The hull is in remarkable condition. (Click on the photo for a hi-resolution image.)


A snubbing winch for the jib. An interesting cleat under the main thwart. (See another photo further in this post.) Stringers are on 8 inch centers.


Whirly has a long jib track which Mark has determined is original. The fairlead appears too big to accommodate a block though it matches the jib track on "Brooke".


The transom bridle is consistent with the metal transom bridles fitted to the L.S.S.A cat-rigged 14's.


The design has the typical transom tumble-home of a pre-WWII Uffa 14.

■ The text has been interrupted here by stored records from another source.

(* ===== verification/Routes.v ===== *)
(** * The REST API ([server/src/routes.rs])

    One definition per handler, with the task [create_app] leaves behind
    ([launch_watch]); [serve] puts the authorization layer of the route in front of
    it.  The launcher is any implementation of the [Launcher] trait. *)

From stdpp Require Import base option list strings gmap.
From Stdlib Require Import Ascii.
From S2P Require Import Prelude RustStr Entities Database Error Http Cache Env Config Launcher Auth Proxy.
Import application.

Open Scope rust_scope.

Record CreateApplicationRequest := mkCreateApplicationRequest {
  req_name : option string;
  req_version : option string;
  req_config : option (gmap string string);
  req_python_packages : option (list string)
}.

Record ListApplicationsRequest := mkListApplicationsRequest {
  list_state : option string;
  created_at_after : option Z;
  created_at_before : option Z
}.

Record ApplicationCallbackRequest := mkApplicationCallbackRequest {
  cb_address : string;
  cb_application_id : string
}.

Record ApplicationInfo := mkApplicationInfo {
  info_id : Z;
  info_name : option string;
  info_token : string;
  info_state : string;
  info_active : bool;
  info_ui_url : option string;
  info_log_url : option string
}.

#[global] Instance ApplicationInfo_eq_dec : EqDecision ApplicationInfo.
Proof. solve_decision. Defined.

(** [is_some]. *)
Definition is_some {A} (o : option A) : bool := match o with Some _ => true | None => false end.

Section routes.
Context `{HttpLib} `{ConfigLib} `{AuthLib} {L : Type} `{!Launcher L}.
Variables (launcher : L) (config : ProxyConfig).

(** The view of a row that the handlers return. *)
Definition application_info (app : Model) : ApplicationInfo :=
  {| info_id := id app;
     info_name := name app;
     info_token := token app;
     info_state := to_value (state app);
     info_active := is_some (address app);
     info_ui_url := render_ui_url config (application_id app);
     info_log_url := render_log_url config (application_id app) |}.

(** ** Creating *)

(** The row [create_app] inserts. *)
Definition new_application (user token : string) (name : option string) : ActiveModel :=
  mkActiveModel NotSet NotSet (AvSet user) (AvSet name) (AvSet LAUNCHING) (AvSet token) NotSet NotSet.

(** The row written when a launch fails at once. *)
Definition failed_application (app_id : Z) : ActiveModel :=
  mkActiveModel (AvSet app_id) NotSet NotSet NotSet (AvSet FAILED) NotSet NotSet NotSet.

(** The spawned task: once the launch has ended, an application that is still launching
    has failed. *)
Definition launch_watch (child : JoinHandle) (app_id : Z) : prog unit :=
  _ <- do (AwaitHandle child);;
  update_result <- do (Db (UpdateMany [SetState FAILED] [IdEq app_id; StateEq LAUNCHING]));;
  Ret tt.

Definition create_app (user : UserId) (params : CreateApplicationRequest)
    : prog (result ApplicationInfo StatusCode) :=
  let 'mkUserId user := user in
  let name := req_name params in
  token <- do NewV4;;
  let app := new_application user token name in
  res <-! map_err_m (fun _ => INTERNAL_SERVER_ERROR) (do (Db (Insert app)));;
  launched <- launch launcher (req_version params) (id res) name user token
                (default ∅ (req_config params)) (req_python_packages params);;
  match launched with
  | Ok child =>
      _ <- do (Spawn (LaunchWatch child (id res)));;
      Ret (Ok (application_info res))
  | Err e =>
      update_res <- do (Db (Update (failed_application (id res))));;
      Ret (Err INTERNAL_SERVER_ERROR)
  end.

(** ** Reading *)

Definition get_app (app_id : Z) (user : UserId) : prog (result ApplicationInfo StatusCode) :=
  let 'mkUserId user := user in
  found <-! map_err_m (fun _ => INTERNAL_SERVER_ERROR) (do (Db (One [UsernameEq user; IdEq app_id])));;
  match ok_or found NOT_FOUND with
  | Err status => Ret (Err status)
  | Ok app => Ret (Ok (application_info app))
  end.

(** The states named by a comma-separated filter; blank pieces are skipped. *)
Fixpoint parse_states (pieces : list string) : result (list State) StatusCode :=
  match pieces with
  | [] => Ok []
  | piece :: pieces =>
      let state := trim piece in
      if is_empty state then parse_states pieces
      else
        parsed <-? map_err (fun _ => BAD_REQUEST) (try_from_value state);;
        rest <-? parse_states pieces;;
        Ok (parsed :: rest)
  end.

Definition list_query (user : string) (params : ListApplicationsRequest) : result Query StatusCode :=
  let query := [UsernameEq user] in
  query <-? match list_state params with
            | Some state_filters =>
                parsed_states <-? parse_states (split ","%char state_filters);;
                Ok (if negb (bool_decide (parsed_states = [])) then query ++ [StateIsIn parsed_states] else query)
            | None => Ok query
            end;;
  let query := match created_at_after params with Some t => query ++ [CreatedAtGte t] | None => query end in
  let query := match created_at_before params with Some t => query ++ [CreatedAtLte t] | None => query end in
  Ok query.

Definition list_apps (user : UserId) (params : ListApplicationsRequest)
    : prog (result (list ApplicationInfo) StatusCode) :=
  let 'mkUserId user := user in
  match list_query user params with
  | Err status => Ret (Err status)
  | Ok query =>
      apps <-! map_err_m (fun _ => INTERNAL_SERVER_ERROR) (do (Db (All query)));;
      Ret (Ok (application_info <$> apps))
  end.

Definition list_versions : prog (result (list string) StatusCode) :=
  Ret (Ok (get_versions launcher)).

(** ** Deleting *)

Definition delete_app (app_id : Z) (user : UserId) : prog (result unit StatusCode) :=
  let 'mkUserId username := user in
  found <-! map_err_m (fun _ => INTERNAL_SERVER_ERROR) (do (Db (One [UsernameEq username; IdEq app_id])));;
  match ok_or found NOT_FOUND with
  | Err status => Ret (Err status)
  | Ok app =>
      let address := address app in
      let token := token app in
      _ <-! map_err_m (fun _ => INTERNAL_SERVER_ERROR)
              (do (Db (UpdateMany [SetAddress None; SetState FINISHED] [IdEq app_id; UsernameEq username])));;
      stop_result <- match address with
                     | Some address =>
                         map_err_m (fun _ => INTERNAL_SERVER_ERROR) (send_session_message address token "stop")
                     | None => Ret (Ok tt)
                     end;;
      _ <- do (CacheOp (Cache.Invalidate token));;
      match stop_result with
      | Err status => Ret (Err status)
      | Ok _ => Ret (Ok tt)
      end
  end.

(** ** Callbacks of the driver *)

Definition app_callback (token : BearerToken) (params : ApplicationCallbackRequest)
    : prog (result unit StatusCode) :=
  let 'mkBearerToken token := token in
  rows_affected <-! map_err_m (fun _ => INTERNAL_SERVER_ERROR)
    (do (Db (UpdateMany [SetAddress (Some (cb_address params)); SetState RUNNING;
                         SetApplicationId (Some (cb_application_id params))] [TokenEq token])));;
  if bool_decide (rows_affected = 0%Z) then Ret (Err NOT_FOUND) else Ret (Ok tt).

Definition app_callback_delete (token : BearerToken) : prog (result unit StatusCode) :=
  let 'mkBearerToken token := token in
  rows_affected <-! map_err_m (fun _ => INTERNAL_SERVER_ERROR)
    (do (Db (UpdateMany [SetAddress None; SetState FINISHED] [TokenEq token])));;
  if bool_decide (rows_affected = 0%Z) then Ret (Err NOT_FOUND)
  else
    _ <- do (CacheOp (Cache.Invalidate token));;
    Ret (Ok tt).

(** ** The router *)

Inductive Handler :=
| ListApps (params : ListApplicationsRequest)
| CreateApp (params : CreateApplicationRequest)
| GetApp (app_id : Z)
| DeleteApp (app_id : Z)
| ListVersions
| AppCallback (params : ApplicationCallbackRequest)
| AppCallbackDelete.

(** The method and path a handler is registered under. *)
Definition endpoint (h : Handler) : Method * string :=
  match h with
  | ListApps _ => (GET, "/apps")
  | CreateApp _ => (POST, "/apps")
  | GetApp _ => (GET, "/apps/{app_id}")
  | DeleteApp _ => (DELETE, "/apps/{app_id}")
  | ListVersions => (GET, "/versions")
  | AppCallback _ => (POST, "/callback")
  | AppCallbackDelete => (DELETE, "/callback")
  end.

(** The paths of the two routers, each behind its [route_layer]. *)
Definition user_api : list string := ["/apps"; "/apps/{app_id}"; "/versions"].
Definition callback_api : list string := ["/callback"].

Inductive Reply :=
| ReplyApp (info : ApplicationInfo)
| ReplyApps (infos : list ApplicationInfo)
| ReplyVersions (versions : list string)
| ReplyEmpty.

Definition reply {A} (f : A -> Reply) (p : prog (result A StatusCode)) : prog (result Reply StatusCode) :=
  r <- p;;
  Ret (match r with Ok a => Ok (f a) | Err status => Err status end).

(** The handler of a user route, called with the user id the layer has found. *)
Definition user_handler (h : Handler) (user : UserId) : prog (result Reply StatusCode) :=
  match h with
  | ListApps params => reply ReplyApps (list_apps user params)
  | CreateApp params => reply ReplyApp (create_app user params)
  | GetApp app_id => reply ReplyApp (get_app app_id user)
  | DeleteApp app_id => reply (fun _ => ReplyEmpty) (delete_app app_id user)
  | ListVersions => reply ReplyVersions list_versions
  | AppCallback _ | AppCallbackDelete => Ret (Err NOT_FOUND)
  end.

(** The handler of a callback route, called with the bearer token. *)
Definition callback_handler (h : Handler) (token : BearerToken) : prog (result Reply StatusCode) :=
  match h with
  | AppCallback params => reply (fun _ => ReplyEmpty) (app_callback token params)
  | AppCallbackDelete => reply (fun _ => ReplyEmpty) (app_callback_delete token)
  | _ => Ret (Err NOT_FOUND)
  end.

(** A request that [axum] has matched to [h]: the layer of the route's router runs
    first, and its answer is final when it refuses. *)
Definition serve (user_auth : list UserAuthMethod) (h : Handler) (headers : HeaderMap)
    : prog (result Reply StatusCode) :=
  if bool_decide ((endpoint h).2 ∈ user_api) then
    match user_authorize user_auth headers with
    | Ok user => user_handler h user
    | Err status => Ret (Err status)
    end
  else if bool_decide ((endpoint h).2 ∈ callback_api) then
    match token_authorize headers with
    | Ok token => callback_handler h token
    | Err status => Ret (Err status)
    end
  else Ret (Err NOT_FOUND).

End routes.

This is an odd cleat, sitting under the main thwart. It seems to work by pushing the back in or out. The rope leads up to the bow stem - a jib downhaul?


From the side view the design doesn't appear to be as deep-chested as the Uffa designs of this period.


The gunwhales are relatively wide and there is a mini-mini-foredeck at the bow stem.


I've sent out some inquiries to various contacts. Bruce Kirby confirms my initial impression, that Whirly is probably a George Corneil design. George Corneil was a one-man shop in Toronto who had a reputation for producing fast L.S.S.A 14's in the 1920's and 1930's.